━━━━━ Given records
(* ===== verification/AtInit.v ===== *)
(** Setting up an AT client (at_client.c): [at_client_init] with [at_client_para_init], and
    [at_client_get], which the modem driver calls next.

    The objects of the kernel are entries of a map, so that it can be said what is
    allocated, freed and left behind; a pointer is the number of its object, [None] the
    null pointer.  The serial ports are those of Serial.v. *)

From S2P Require Import Prelude CLib Event Serial.

Definition RT_EFULL := 3.
Definition RT_NAME_MAX : nat := 8.
Definition AT_CLIENT_NUM_MAX : nat := 1.
Definition AT_CLIENT_LOCK_NAME : cstr := bytes "at_c".
Definition AT_CLIENT_SEM_NAME : cstr := bytes "at_cs".
Definition AT_CLIENT_RESP_NAME : cstr := bytes "at_cr".
Definition AT_CLIENT_THREAD_NAME : cstr := bytes "at_clnt".

Inductive at_status_t : Type := AT_STATUS_UNINITIALIZED | AT_STATUS_INITIALIZED.

Record at_client : Type := MkClient {
  device : option nat; status : at_status_t; end_sign : Z;
  recv_line_buf : option nat; recv_line_len : Z; recv_bufsz : Z;
  rx_notice : option nat; lock : option nat;
  resp : option nat; resp_notice : option nat; resp_status : Z;
  urc_table : option nat; urc_table_size : Z; parser : option nat }.
#[global] Instance at_client_eta : Eta at_client := λ c,
  MkClient (device c) (status c) (end_sign c) (recv_line_buf c) (recv_line_len c) (recv_bufsz c)
    (rx_notice c) (lock c) (resp c) (resp_notice c) (resp_status c) (urc_table c)
    (urc_table_size c) (parser c).

(** All bytes zero, as [rt_memset] and the static initialisation leave it. *)
Definition zero_client : at_client :=
  MkClient None AT_STATUS_UNINITIALIZED 0 None 0 0 None None None None 0 None 0 None.

(** [Semaphore]: with its value. *)
Inductive object : Type :=
  | Buffer (size : Z)
  | Mutex (name : cstr)
  | Semaphore (name : cstr) (value : Z)
  | Thread (name : cstr).

Record char_device : Type := MkDevice { dev_name : cstr; dev_char : bool; port : rt_serial_device }.
#[global] Instance char_device_eta : Eta char_device := λ d,
  MkDevice (dev_name d) (dev_char d) (port d).

(** [tries] counts the allocations asked for. *)
Record kernel : Type := MkKernel {
  at_client_table : list at_client; at_client_num : Z;
  objects : gmap nat object; next : nat; tries : nat;
  devices : list char_device; running : list nat }.
#[global] Instance kernel_eta : Eta kernel := λ k,
  MkKernel (at_client_table k) (at_client_num k) (objects k) (next k) (tries k) (devices k)
    (running k).

(** [rt_snprintf(name, RT_NAME_MAX, "%s%d", prefix, num)] *)
Definition object_name (prefix : cstr) (num : Z) : cstr :=
  take (RT_NAME_MAX - 1) (prefix ++ print_d num).

(** [rt_strncmp(a, b, n) == 0] and [rt_strcmp(a, b) == 0] *)
Definition strncmp_eq (n : nat) (a b : cstr) : bool := bool_decide (take n a = take n b).
Definition strcmp_eq (a b : cstr) : bool := bool_decide (a = b).

Section init.
(** Whether the [n]-th allocation finds memory; the hardware and the allocations of an
    opening. *)
Variable memory : nat → bool.
Variable configure : nat → bool.
Variable rt_malloc : nat → bool.

Definition rt_create (o : object) : io kernel (option nat) := λ k,
  if memory (tries k) then
    Ret (Some (next k), k <| tries := S (tries k) |> <| next := S (next k) |>
                          <| objects := <[next k := o]> (objects k) |>)
  else Ret (None, k <| tries := S (tries k) |>).

(** [rt_free], [rt_mutex_delete], [rt_sem_delete]: of an object of the kind. *)
Definition rt_delete (kind : object → bool) (p : nat) : io kernel unit := λ k,
  match objects k !! p with
  | Some o => if kind o then Ret (tt, k <| objects := delete p (objects k) |>) else Fault AssertFailed
  | None => Fault AssertFailed
  end.
Definition is_buffer (o : object) : bool := match o with Buffer _ => true | _ => false end.
Definition is_mutex (o : object) : bool := match o with Mutex _ => true | _ => false end.
Definition is_semaphore (o : object) : bool := match o with Semaphore _ _ => true | _ => false end.

Definition delete_if (kind : object → bool) (p : option nat) : io kernel unit :=
  match p with Some p => rt_delete kind p | None => mret tt end.

Definition upd_client (idx : nat) (f : at_client → at_client) : io kernel unit :=
  modify (λ k, k <| at_client_table := alter f idx (at_client_table k) |>).
Definition get_client (idx : nat) : io kernel at_client := λ k,
  match at_client_table k !! idx with Some c => Ret (c, k) | None => Fault OutOfBounds end.

Definition get_device (d : nat) : io kernel char_device := λ k,
  match devices k !! d with Some v => Ret (v, k) | None => Fault OutOfBounds end.
Definition set_port (d : nat) (s : rt_serial_device) : io kernel unit :=
  modify (λ k, k <| devices := alter (λ v, v <| port := s |>) d (devices k) |>).

Definition close_device (d : nat) : io kernel unit :=
  v ← get_device d;
  '(_, s) ← lift (rt_device_close (port v));
  set_port d s.

(** The creations of [at_client_para_init] up to its label [__exit]: the result. *)
Definition para_create (idx : nat) : io kernel Z :=
  num ← gets at_client_num;
  upd_client idx (λ c, c <| status := AT_STATUS_UNINITIALIZED |> <| recv_line_len := 0 |>) ;;
  c ← get_client idx;
  p ← rt_create (Buffer (recv_bufsz c));
  upd_client idx (λ c, c <| recv_line_buf := p |>) ;;
  if bool_decide (p = None) then mret (- RT_ENOMEM) else
  p ← rt_create (Mutex (object_name AT_CLIENT_LOCK_NAME num));
  upd_client idx (λ c, c <| lock := p |>) ;;
  if bool_decide (p = None) then mret (- RT_ENOMEM) else
  p ← rt_create (Semaphore (object_name AT_CLIENT_SEM_NAME num) 0);
  upd_client idx (λ c, c <| rx_notice := p |>) ;;
  if bool_decide (p = None) then mret (- RT_ENOMEM) else
  p ← rt_create (Semaphore (object_name AT_CLIENT_RESP_NAME num) 0);
  upd_client idx (λ c, c <| resp_notice := p |>) ;;
  if bool_decide (p = None) then mret (- RT_ENOMEM) else
  upd_client idx (λ c, c <| urc_table := None |> <| urc_table_size := 0 |>) ;;
  p ← rt_create (Thread (object_name AT_CLIENT_THREAD_NAME num));
  upd_client idx (λ c, c <| parser := p |>) ;;
  if bool_decide (p = None) then mret (- RT_ENOMEM) else mret RT_EOK.

(** The failure branch at [__exit]. *)
Definition para_exit (idx : nat) : io kernel unit :=
  c ← get_client idx;
  delete_if is_mutex (lock c) ;;
  delete_if is_semaphore (rx_notice c) ;;
  delete_if is_semaphore (resp_notice c) ;;
  (match device c with Some d => close_device d | None => mret tt end) ;;
  delete_if is_buffer (recv_line_buf c) ;;
  upd_client idx (λ _, zero_client).

Definition at_client_para_init (idx : nat) : io kernel Z :=
  result ← para_create idx;
  if negb (result =? RT_EOK) then para_exit idx ;; mret result
  else
    modify (λ k, k <| at_client_num := at_client_num k + 1 |>) ;;
    mret result.

Fixpoint find_device (l : list char_device) (name : cstr) (i : nat) : option nat :=
  match l with
  | [] => None
  | d :: l => if strncmp_eq RT_NAME_MAX (dev_name d) name then Some i else find_device l name (S i)
  end.
Definition rt_device_find (name : cstr) : io kernel (option nat) :=
  gets (λ k, find_device (devices k) name 0).

Definition open_device (d call : nat) (mode : Z) : io kernel Z :=
  v ← get_device d;
  '(r, s) ← lift (rt_device_open configure rt_malloc call (port v) (Z.lor RT_DEVICE_OFLAG_RDWR mode));
  set_port d s ;;
  mret r.

(** The index of the first client without a device. *)
Fixpoint free_slot (l : list at_client) : nat :=
  match l with
  | [] => 0
  | c :: l => match device c with Some _ => S (free_slot l) | None => 0 end
  end.

(** The thread of the parser is started. *)
Definition rt_thread_startup (p : option nat) : io kernel unit :=
  match p with
  | Some p => modify (λ k, k <| running := running k ++ [p] |>)
  | None => io_fault NullDeref
  end.

Definition at_client_init (name : cstr) (bufsz : Z) : io kernel Z :=
  (if 0 <? bufsz then mret tt else io_fault AssertFailed) ;;
  table ← gets at_client_table;
  let idx := free_slot table in
  if (length table <=? idx)%nat then mret (- RT_EFULL)
  else
    upd_client idx (λ c, c <| recv_bufsz := bufsz |>) ;;
    result ← at_client_para_init idx;
    if negb (result =? RT_EOK) then mret result
    else
      d ← rt_device_find name;
      upd_client idx (λ c, c <| device := d |>) ;;
      match d with
      | None => mret (- RT_ERROR)
      | Some d =>
          v ← get_device d;
          (if dev_char v then mret tt else io_fault AssertFailed) ;;
          r ← open_device d 0 RT_DEVICE_FLAG_DMA_RX;
          r ← (if r =? - RT_EIO then open_device d 1 RT_DEVICE_FLAG_INT_RX else mret r);
          (if r =? RT_EOK then mret tt else io_fault AssertFailed) ;;
          v ← get_device d;
          set_port d (rt_device_set_rx_indicate (port v)).2 ;;
          upd_client idx (λ c, c <| status := AT_STATUS_INITIALIZED |>) ;;
          c ← get_client idx;
          rt_thread_startup (parser c) ;;
          mret RT_EOK
      end.

(** The number of the client; a slot without a device is dereferenced. *)
Fixpoint client_named (l : list at_client) (devs : list char_device) (name : cstr) (i : nat) :
    res (option nat) :=
  match l with
  | [] => Ret None
  | c :: l =>
      match device c with
      | None => Fault NullDeref
      | Some d =>
          match devs !! d with
          | None => Fault OutOfBounds
          | Some v =>
              if strcmp_eq (dev_name v) name then Ret (Some i) else client_named l devs name (S i)
          end
      end
  end.
Definition at_client_get (name : cstr) : io kernel (option nat) := λ k,
  match client_named (at_client_table k) (devices k) name 0 with
  | Ret c => Ret (c, k)
  | Fault f => Fault f
  end.
Definition at_client_get_first : io kernel (option nat) :=
  gets (λ k, match at_client_table k with
             | c :: _ => match device c with Some _ => Some 0%nat | None => None end
             | [] => None
             end).

(** What [a9g_init] does first; the result of the first call is ignored. *)
Definition a9g_client (name : cstr) (bufsz : Z) : io kernel (option nat) :=
  at_client_init name bufsz ;; at_client_get name.
End init.

(** The kernel before any client is set up. *)
Definition booted (devs : list char_device) : kernel :=
  MkKernel (replicate AT_CLIENT_NUM_MAX zero_client) 0 ∅ 0 0 devs [].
━━━━━━━━━━
What you need to do
Lines before the one containing "Fixpoint client_named (l" are to be left out; that line and every line after it through the end of the data should be copied exactly.

Task response
Fixpoint client_named (l : list at_client) (devs : list char_device) (name : cstr) (i : nat) :
    res (option nat) :=
  match l with
  | [] => Ret None
  | c :: l =>
      match device c with
      | None => Fault NullDeref
      | Some d =>
          match devs !! d with
          | None => Fault OutOfBounds
          | Some v =>
              if strcmp_eq (dev_name v) name then Ret (Some i) else client_named l devs name (S i)
          end
      end
  end.
Definition at_client_get (name : cstr) : io kernel (option nat) := λ k,
  match client_named (at_client_table k) (devices k) name 0 with
  | Ret c => Ret (c, k)
  | Fault f => Fault f
  end.
Definition at_client_get_first : io kernel (option nat) :=
  gets (λ k, match at_client_table k with
             | c :: _ => match device c with Some _ => Some 0%nat | None => None end
             | [] => None
             end).

(** What [a9g_init] does first; the result of the first call is ignored. *)
Definition a9g_client (name : cstr) (bufsz : Z) : io kernel (option nat) :=
  at_client_init name bufsz ;; at_client_get name.
End init.

(** The kernel before any client is set up. *)
Definition booted (devs : list char_device) : kernel :=
  MkKernel (replicate AT_CLIENT_NUM_MAX zero_client) 0 ∅ 0 0 devs [].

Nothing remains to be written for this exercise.